President Bush outraged many of the activists by calling them vigilantes. They responded by calling Bush the co-president of Mexico and a leader who had failed his responsibility to secure the country's borders.

On Monday, the official start of the monthlong project, Gilchrist said there were 450 Minutemen, though the number could not be verified. He also said the volunteers had aided in the arrest of 146 illegal immigrants. The Border Patrol would not confirm the figure or say what role the activists had played in any apprehensions.

Gilchrist waved off such details, preferring to look at the big picture.

"Look, I struck the mother lode of patriotism by using the Minuteman theme," he said, lighting another cigarette. "Then I used the theme of Martin Luther King -- nonviolent action, never let up and keep getting the message out. To me, the illegal aliens are economic refugees. They are not an invading army. It's a silent Trojan horse invasion that is eroding our culture."

He paid his check and made for the lead car in a convoy heading out on patrol. Gilchrist handed everyone walkie-talkies and issued them nicknames -- Dingo, Sierra, Tango.

The line of cars took off down the road. Gilchrist, who has traveled with a bodyguard in Arizona because of assorted death threats, was anxious that interloping vehicles might slip into the entourage.

"Dingo, is that a Mustang that doesn't belong to us?" he said over the radio.

Affirmative, came the response.

"Well, OK, we'll just have to go with the flow," he replied nervously.

A few miles toward the border with Mexico, the cars pulled onto a dirt road, and everyone got out and followed Gilchrist through the desert. There were piles of old clothes, knapsacks, underwear and empty bottles left by illegal immigrants.

"Hey, we got a fresh pair of prints here," said Gilchrist, wearing a bright flowered shirt, a canteen and a hat with a feather poking out. "I think they lay up here during the day and walk at night."

The patrol meandered around scrub oak, up and down hills, and over barbed wire. Sighting an immigrant began to take on the element of spotting a rare butterfly or obscure bird species. Plans to set up an outpost fizzled when Gilchrist got a call on the radio.

His face tightened.

"According to our Minutemen intelligence network, which has been flawless, there is credible evidence that two dozen Mexican nationals have assembled for the sole purpose of causing an incident that would make us look bad," Gilchrist said gravely. "They want us to open fire or assault them. The threat is very real but I can't give you my sources, which are in Mexico."

The volunteers looked around, some with puzzled expressions, others betraying a certain skepticism. Gilchrist quietly smoked.

A few miles away on a road along the border, trucks and cars flew state flags as severe dust storms sent hats and lawn chairs spinning across the desert.
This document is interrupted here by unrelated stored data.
(** X20. The metadata completed out of the ledger carries the id of the
    ledger. When [find_and_complete_pending_transaction] returns the
    metadata of a row stored without a [payment_id] of its own, the payment
    id [process_successful_payment] reads in it is the trimmed id of the
    ledger, which is not empty. So no run on that metadata stops for a
    missing payment id; a run that goes past the claim found that id
    missing from [processed_payments] and has put it there; and on a
    database that holds the id the run changes and sends nothing. *)
Theorem completed_metadata_carries_id
    (payment_id : string) (e : env) (db db1 : Db) (m : Meta) :
  find_and_complete_pending_transaction payment_id e db = (Some m, db1) ->
  (forall row, pending_transactions db !! strip payment_id = Some row ->
               p_metadata row !! "payment_id" = None) ->
  let pid := strip payment_id in
  pid <> "" /\ payment_id_of m = Some pid /\
  forall float_of_str int_of_str pe db2,
    let r := process_successful_payment float_of_str int_of_str pe m db2 in
    run_end r <> EndMissingPaymentId /\ run_end r <> EndRaised /\
    (past_claim (run_end r) = true ->
     processed_payments db2 !! pid = None /\
     is_Some (processed_payments (run_db r) !! pid)) /\
    (is_Some (processed_payments db2 !! pid) ->
     run_db r = db2 /\ run_actions r = []).
Proof.
  intros Hcall Hmeta pid.
  assert (pid <> "") as Hne.
  { intros Hempty. revert Hcall. unfold find_and_complete_pending_transaction.
    fold pid. by destruct (decide (pid = "")). }
  assert (payment_id_of m = Some pid) as Hpid.
  { destruct (find_and_complete_cases payment_id e db) as [Heq | (row & Hrow & _ & Heq)];
      rewrite Heq in Hcall; [done|].
    injection Hcall as <- _. fold pid. unfold setdefault.
    rewrite (Hmeta row Hrow). unfold payment_id_of, dict_get.
    rewrite lookup_insert_eq.
    change (default JNull (Some (JStr pid))) with (JStr pid). cbn [json_truthy].
    rewrite bool_decide_eq_false_2 by done. cbn [negb].
    subst pid. by rewrite strip_idem. }
  split; [done|]. split; [done|].
  intros float_of_str int_of_str pe db2 r.
  assert (strip pid = pid) as Hstrip by apply strip_idem.
  split; [|split; [|split]].
  - intros Hend.
    destruct (process_stops_for_id float_of_str int_of_str pe m db2) as [H _].
    specialize (H Hend). rewrite Hpid in H. by injection H.
  - intros Hend.
    destruct (process_stops_for_id float_of_str int_of_str pe m db2) as [_ H].
    specialize (H Hend). by rewrite Hpid in H.
  - intros Hpast.
    destruct (process_past_claim float_of_str int_of_str pe m db2 Hpast)
      as (user_id & price & pid' & Hpid' & _ & Hclaim & Hdb).
    rewrite Hpid in Hpid'. injection Hpid' as <-. fold r in Hdb.
    destruct (claim_cases pid (pe_claim pe) db2) as [Heq | (Hfree & _ & Heq)];
      rewrite Heq in Hclaim; [done|].
    rewrite Hstrip in Hfree. split; [done|].
    rewrite Hdb.
    destruct (accrue_for_payment_frame int_of_str pe m pid user_id price
                (claim_processed_payment pid (pe_claim pe) db2).2)
      as (_ & -> & _).
    rewrite Heq. cbn [snd processed_payments set_processed].
    rewrite Hstrip, lookup_insert_eq. by eexists.
  - intros Hin.
    destruct (process_claimed_noop float_of_str int_of_str pe m db2 pid Hpid Hin)
      as (H1 & H2 & _).
    by fold r in H1, H2.
Qed.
Men, women and the occasional child examined the vast expanse of Mexico with binoculars for any sign of movement.

Chris, a 45-year-old engineer from Fountain Valley, Calif., had tied a white handkerchief onto his glasses to deflect the stinging sand. He brought his wife, twin daughters and 15-year-old son here for spring break.

"The way we have been portrayed as a bunch of yahoos and rednecks, no wonder people want to kill us," he said, declining to give his full name. "I came with my family because I thought it would be great for them to see the border situation up close."

His son Alex, retreating inside his hooded sweatshirt to escape the driving sand, nodded weakly.